Wedbush analyst Michael Pachter reiterated an Underperform rating and set a price target of US$48.
“We think the reiteration of its full year guidance underscores that Best Buy is up against a very difficult comparison this year, particularly in Q4,” said Pachter in a note.
The analyst questioned the retailer’s ability to meet its full year earnings per share target of US$5.50 to US$5.75.
Best Buy’s recent partnership with Amazon to sell smart TVs was also a cause for concern.
“Best Buy’s partnership with Amazon is a Trojan Horse from Amazon to steal Best Buy customers. While it may be beneficial to both parties in the near-term, we view it as an existential threat to Best Buy over the long-term,” said Pachter.
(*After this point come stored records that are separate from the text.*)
(* ===== verification/Sso.v ===== *)
(** * Single sign-on (pm-web/src/routes/sso.rs)

    The OpenID Connect login: the redirect to the provider with PKCE, the
    callback that turns the provider's claims into a user and a session, and the
    one-time codes with which the browser fetches the tokens.  The provider, the
    verification of the signature of its tokens, SHA-256 and URL encoding are
    effects or parameters. *)

From S2P Require Import Prelude Rbac Conc Session Accounts.

Definition HANDOFF_TTL_US : Z := 60 * second_us.
Definition SSO_SESSION_TTL_US : Z := 10 * minute_us.
Definition JWKS_CACHE_TTL_SECS : Z := 3600.
Definition DISCOVERY_CACHE_TTL_SECS : Z := 3600.

(** [signed_duration_since(then).num_seconds()] *)
Definition elapsed_secs (now then_ : Z) : Z := Z.quot (now - then_) second_us.

Definition clock : prog account_eff Z := trigger (Sess SNow).

(** ** The configuration *)

Definition default_oidc_config : oidc_config :=
  OidcConfig false "azure" "Azure AD" "" "" None "" "openid profile email".

Definition load_oidc_config : prog account_eff (result oidc_config api_err) :=
  or_err err_user_internal (acc_sql SelOidcConfig) (fun row => Ret (Ok (default default_oidc_config row))).

(** Whether SSO is on, and the name of the button. *)
Definition sso_config : prog account_eff (bool * string) :=
  let! r := load_oidc_config in
  Ret (match r with
       | Ok config => (oc_enabled config, if String.eqb (oc_display_name config) "" then "SSO" else oc_display_name config)
       | Err _ => (false, "SSO")
       end)%string.

(** An absent secret is that of a public client. *)
Definition decrypt_client_secret (config : oidc_config) : prog account_eff (result string string) :=
  match oc_client_secret config with
  | Some enc => trigger (DecryptSecret enc)
  | None => Ret (Ok ""%string)
  end.

(** ** Discovery and keys *)

Definition doc_str (key : string) (doc : json) : string := default ""%string (json_get key doc ≫= json_as_str).

Definition discovery_of (doc : json) (now : Z) : oidc_discovery :=
  OidcDiscovery (doc_str "issuer" doc) (doc_str "authorization_endpoint" doc) (doc_str "token_endpoint" doc)
    (doc_str "jwks_uri" doc) (json_get "userinfo_endpoint" doc ≫= json_as_str) now.

(** The cached document, while it is fresh. *)
Definition cached_discovery : prog account_eff (option oidc_discovery) :=
  let! cache := trigger ReadCache in
  match ca_discovery cache with
  | Some disc =>
      let! now := clock in
      Ret (if elapsed_secs now (od_fetched_at disc) <? DISCOVERY_CACHE_TTL_SECS then Some disc else None)
  | None => Ret None
  end.

Definition fetch_discovery : prog account_eff (result oidc_discovery string) :=
  let! config := load_oidc_config in
  match config with
  | Err _ => Ret (Err "Failed to load OIDC config"%string)
  | Ok config =>
      let! cached := cached_discovery in
      match cached with
      | Some disc => Ret (Ok disc)
      | None =>
          let!? _ := trigger HttpClient in
          let!? doc := trigger (GetJson (oc_discovery_url config)) in
          let! now := clock in
          let discovery := discovery_of doc now in
          trigger (WriteDiscovery discovery) ;;
          Ret (Ok discovery)
      end
  end.

(** The keys that are cached and not older than the TTL. *)
Definition cached_jwks : prog account_eff (option json) :=
  let! cache := trigger ReadCache in
  match ca_jwks cache, ca_jwks_fetched_at cache with
  | Some jwks, Some fetched =>
      let! now := clock in
      Ret (if JWKS_CACHE_TTL_SECS <? elapsed_secs now fetched then None else Some jwks)
  | _, _ => Ret None
  end.

Definition provider_keys (discovery : oidc_discovery) : prog account_eff (result json string) :=
  let! cached := cached_jwks in
  match cached with
  | Some jwks => Ret (Ok jwks)
  | None =>
      let!? _ := trigger HttpClient in
      let!? jwks := trigger (GetJson (od_jwks_uri discovery)) in
      let! now := clock in
      trigger (WriteJwks jwks now) ;;
      Ret (Ok jwks)
  end.

(** The modulus and exponent of the key [kid]. *)
Definition rsa_components (jwks : json) (kid : string) : result (string * string) string :=
  match json_get "keys" jwks with
  | None => Err "JWKS response missing 'keys' array"%string
  | Some (JArr keys_) =>
      match List.find (fun k => bool_decide (json_get "kid" k ≫= json_as_str = Some kid)) keys_ with
      | None => Err ("No matching JWK found for kid: " ++ kid)%string
      | Some jwk =>
          match json_get "n" jwk ≫= json_as_str, json_get "e" jwk ≫= json_as_str with
          | Some n, Some e => Ok (n, e)
          | None, _ => Err "JWK missing 'n' (modulus) field"%string
          | _, None => Err "JWK missing 'e' (exponent) field"%string
          end
      end
  | Some _ => Err "JWKS 'keys' is not an array"%string
  end.

(** The claims of a token that is signed by the provider for this client. *)
Definition verify_id_token (token : string) (config : oidc_config) (discovery : oidc_discovery)
    : prog account_eff (result id_token_claims string) :=
  let!? kid := trigger (TokenKid token) in
  match kid with
  | None => Ret (Err "JWT header missing 'kid' field"%string)
  | Some kid =>
      let!? jwks := provider_keys discovery in
      match rsa_components jwks kid with
      | Err m => Ret (Err m)
      | Ok (n, e) => trigger (DecodeToken token n e (od_issuer discovery) (oc_client_id config))
      end
  end.

Section Sso.
Context (urlencode : string -> string) (challenge_of : string -> string) (sha256_hex : string -> string)
  (callback_url : string) (access_ttl : Z).

(** ** The redirect to the provider *)

Definition authorization_url (discovery : oidc_discovery) (config : oidc_config) (code_verifier state_token : string) : string :=
  (od_authorization_endpoint discovery ++ "?client_id=" ++ urlencode (oc_client_id config) ++
   "&response_type=code&redirect_uri=" ++ urlencode (oc_redirect_uri config) ++ "&scope=" ++ urlencode (oc_scopes config) ++
   "&code_challenge=" ++ challenge_of code_verifier ++ "&code_challenge_method=S256&state=" ++ state_token)%string.

Definition sso_login : prog account_eff (result string api_err) :=
  let!? config := load_oidc_config in
  if negb (oc_enabled config) then Ret (Err err_forbidden_role)
  else if String.eqb (oc_discovery_url config) "" then Ret (Err err_forbidden_role)
  else
    or_err err_user_internal fetch_discovery (fun discovery =>
    let! code_verifier := trigger RandomCode in
    let! state_token := trigger NewUuid in
    let! now := clock in
    trigger (SsoInsert state_token (SsoSession code_verifier now)) ;;
    Ret (Ok (authorization_url discovery config code_verifier state_token))).

(** ** The callback *)

Record callback_params : Type := CallbackParams {
  cp_code : option string; cp_state : option string; cp_error : option string; cp_error_description : option string
}.

Definition error_redirect (code message : string) : string :=
  (callback_url ++ "?error=" ++ urlencode code ++ "&error_description=" ++ urlencode message)%string.

(** An error of an effect becomes a redirect with a code and a message. *)
Definition or_redirect {A B Er} (code : string) (message : Er -> string) (p : prog account_eff (result A Er))
    (f : A -> prog account_eff (result B string)) : prog account_eff (result B string) :=
  let! r := p in match r with Ok a => f a | Err e => Ret (Err (error_redirect code (message e))) end.
Definition msg {Er} (m : string) (_ : Er) : string := m.

Definition token_form (code : string) (config : oidc_config) (code_verifier client_secret : string) : list (string * string) :=
  [("grant_type", "authorization_code"); ("code", code); ("redirect_uri", oc_redirect_uri config);
   ("client_id", oc_client_id config); ("code_verifier", code_verifier)]%string ++
  (if String.eqb client_secret "" then [] else [("client_secret"%string, client_secret)]).

(** From the code of the provider to the claims of its token. *)
Definition exchange_code (code code_verifier : string) : prog account_eff (result (oidc_config * id_token_claims) string) :=
  or_redirect "internal_error" (msg "Failed to load OIDC config") load_oidc_config (fun config =>
  or_redirect "internal_error" (msg "Failed to fetch OIDC discovery") fetch_discovery (fun discovery =>
  or_redirect "internal_error" (msg "HTTP client error") (trigger HttpClient) (fun _ =>
  or_redirect "internal_error" (msg "Failed to load encryption key") (trigger LoadKey) (fun _ =>
  or_redirect "internal_error" (msg "Failed to decrypt client_secret") (decrypt_client_secret config) (fun client_secret =>
  or_redirect "sso_error" (fun e => "Token exchange failed: " ++ e)%string
    (trigger (PostForm (od_token_endpoint discovery) (token_form code config code_verifier client_secret))) (fun resp =>
  let '(status, shown, id_token) := resp in
  if negb ((200 <=? status) && (status <? 300)) then Ret (Err (error_redirect "sso_error" ("Token exchange failed: HTTP " ++ shown)))
  else
    or_redirect "internal_error" (msg "Failed to parse token response") (Ret id_token) (fun id_token =>
    match id_token with
    | None => Ret (Err (error_redirect "sso_error" "No id_token in response"))
    | Some token =>
        or_redirect "internal_error" (msg "Failed to verify id_token") (verify_id_token token config discovery) (fun claims =>
        Ret (Ok (config, claims)))
    end))))))).

(** Who the provider says the user is. *)
Record identity : Type := Identity {
  id_email : string; id_name : string; id_username : string; id_azure_oid : string; id_subject : string; id_provider : string
}.
Definition provider_of (config : oidc_config) : string :=
  if String.eqb (oc_provider_type config) "keycloak" then "keycloak"
  else if String.eqb (oc_provider_type config) "azure" then "azure_sso" else "oidc".

Definition identity_of (config : oidc_config) (claims : id_token_claims) : result identity string :=
  let email := default ""%string (ic_email claims) in
  let sub := default ""%string (ic_sub claims) in
  let oid := default ""%string (ic_oid claims) in
  let subject := if negb (String.eqb sub "") then sub else oid in
  if String.eqb subject "" then Err (error_redirect "sso_error" "Missing subject identifier in id_token")
  else if String.eqb email "" then Err (error_redirect "sso_error" "Missing email in id_token")
  else Ok (Identity email (default ""%string (ic_name claims)) (default email (ic_preferred_username claims)) oid subject
             (provider_of config)).

Definition non_empty (s : string) : option string := if String.eqb s "" then None else Some s.

(** The user of an identity: of this provider, or with this e-mail address (which
    is then linked to the provider), or a new one. *)
Definition sso_account (i : identity) : prog account_eff (result sso_user string) :=
  let oid := non_empty (id_azure_oid i) in
  let sub := non_empty (id_subject i) in
  let disabled := Ret (Err (error_redirect "account_disabled" "Account is disabled")) in
  or_redirect "internal_error" (msg "Database error") (acc_sql (SelSsoUser (id_email i) (Some (id_provider i)))) (fun user_opt =>
  match user_opt with
  | Some u => if negb (su_is_active u) then disabled else Ret (Ok u)
  | None =>
      or_redirect "internal_error" (msg "Database error") (acc_sql (SelSsoUser (id_email i) None)) (fun existing =>
      match existing with
      | Some u =>
          if negb (su_is_active u) then disabled
          else
            or_redirect "internal_error" (msg "Failed to link SSO account") (acc_sql (UpdLink (su_id u) (id_provider i) oid sub)) (fun _ =>
            trigger (UserEvent "user_created" (su_id u)) ;;
            Ret (Ok (SsoUser (su_id u) (su_username u) (if String.eqb (id_name i) "" then su_display_name u else id_name i)
                       (su_role u) (su_is_active u) (su_mfa_enabled u))))
      | None =>
          or_redirect "internal_error" (msg "Failed to create user")
            (acc_sql (InsSsoUser (id_username i) (id_name i) (id_email i) (id_provider i) oid sub)) (fun id =>
          trigger (UserEvent "user_created" id) ;;
          Ret (Ok (SsoUser id (id_username i) (id_name i) "reporter" true false)))
      end)
  end).

(** The tokens of the user, behind a one-time code. *)
Definition open_session (i : identity) (user : sso_user) : prog account_eff (result string string) :=
  or_redirect "internal_error" (msg "Database error")
    (acc_sql (UpdSsoLogin (su_id user) (non_empty (id_azure_oid i)) (non_empty (id_subject i)))) (fun _ =>
  or_redirect "internal_error" (msg "Token issuance failed")
    (sess_part (issue_access_token (su_id user) (su_username user) (su_role user))) (fun access_token =>
  or_redirect "internal_error" (msg "Refresh token issuance failed") (sess_part (issue sha256_hex (su_id user))) (fun raw_refresh =>
  trigger (UserEvent "user_login" (su_id user)) ;;
  let! handoff_code := trigger RandomCode in
  let! now := clock in
  trigger (HandoffInsert handoff_code
             (SsoHandoff access_token raw_refresh user (id_provider i) access_ttl (now + HANDOFF_TTL_US))) ;;
  Ret (Ok (callback_url ++ "?handoff=" ++ handoff_code)%string)))).

Definition sso_callback (params : callback_params) : prog account_eff (result string string) :=
  match cp_error params, cp_code params, cp_state params with
  | Some error, _, _ =>
      Ret (Err (error_redirect "sso_error"
                  ("OIDC provider error: " ++ error ++ " - " ++ default "" (cp_error_description params))))
  | None, None, _ => Ret (Err (error_redirect "bad_request" "Missing authorization code"))
  | None, Some _, None => Ret (Err (error_redirect "bad_request" "Missing state parameter"))
  | None, Some code, Some state_token =>
      let! session := trigger (SsoRemove state_token) in
      match session with
      | None => Ret (Err (error_redirect "bad_request" "Invalid or expired state token"))
      | Some session =>
          let!? cc := exchange_code code (ss_code_verifier session) in
          match identity_of cc.1 cc.2 with
          | Err redirect => Ret (Err redirect)
          | Ok i =>
              let!? user := sso_account i in
              open_session i user
          end
      end
  end.

(** ** The one-time codes *)

Definition invalid_handoff : api_err := ApiErr 400 "invalid_handoff".

Definition sso_handoff_exchange (code : string) : prog account_eff (result sso_handoff api_err) :=
  let! removed := trigger (HandoffRemove code) in
  match removed with
  | None => Ret (Err invalid_handoff)
  | Some handoff =>
      let! now := clock in
      Ret (if ho_expires_at handoff <=? now then Err invalid_handoff else Ok handoff)
  end.

(** The clean-ups of main.rs, every minute. *)
Definition purge_sso_sessions : prog account_eff unit :=
  let! now := clock in trigger (PurgeSso (now - SSO_SESSION_TTL_US)).
Definition purge_handoffs : prog account_eff unit :=
  let! now := clock in trigger (PurgeHandoffs now).
End Sso.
Pachter believes that Amazon is targeting the remaining few Best Buy customers that shop in-store only, luring them away from the retailer over to Amazon in order to receive the full benefits of owning an Amazon Fire TV.
The analyst did note that Best Buy has been able to capitalize on what Pachter called its “last man standing” status, capturing market shares from shuttered giants like Circuit City, Radio Shack and HH Gregg.
Shares of the Minnesota-based retailer continued to fall after its earnings report, down nearly 2% to US$69.52 in Friday morning trading.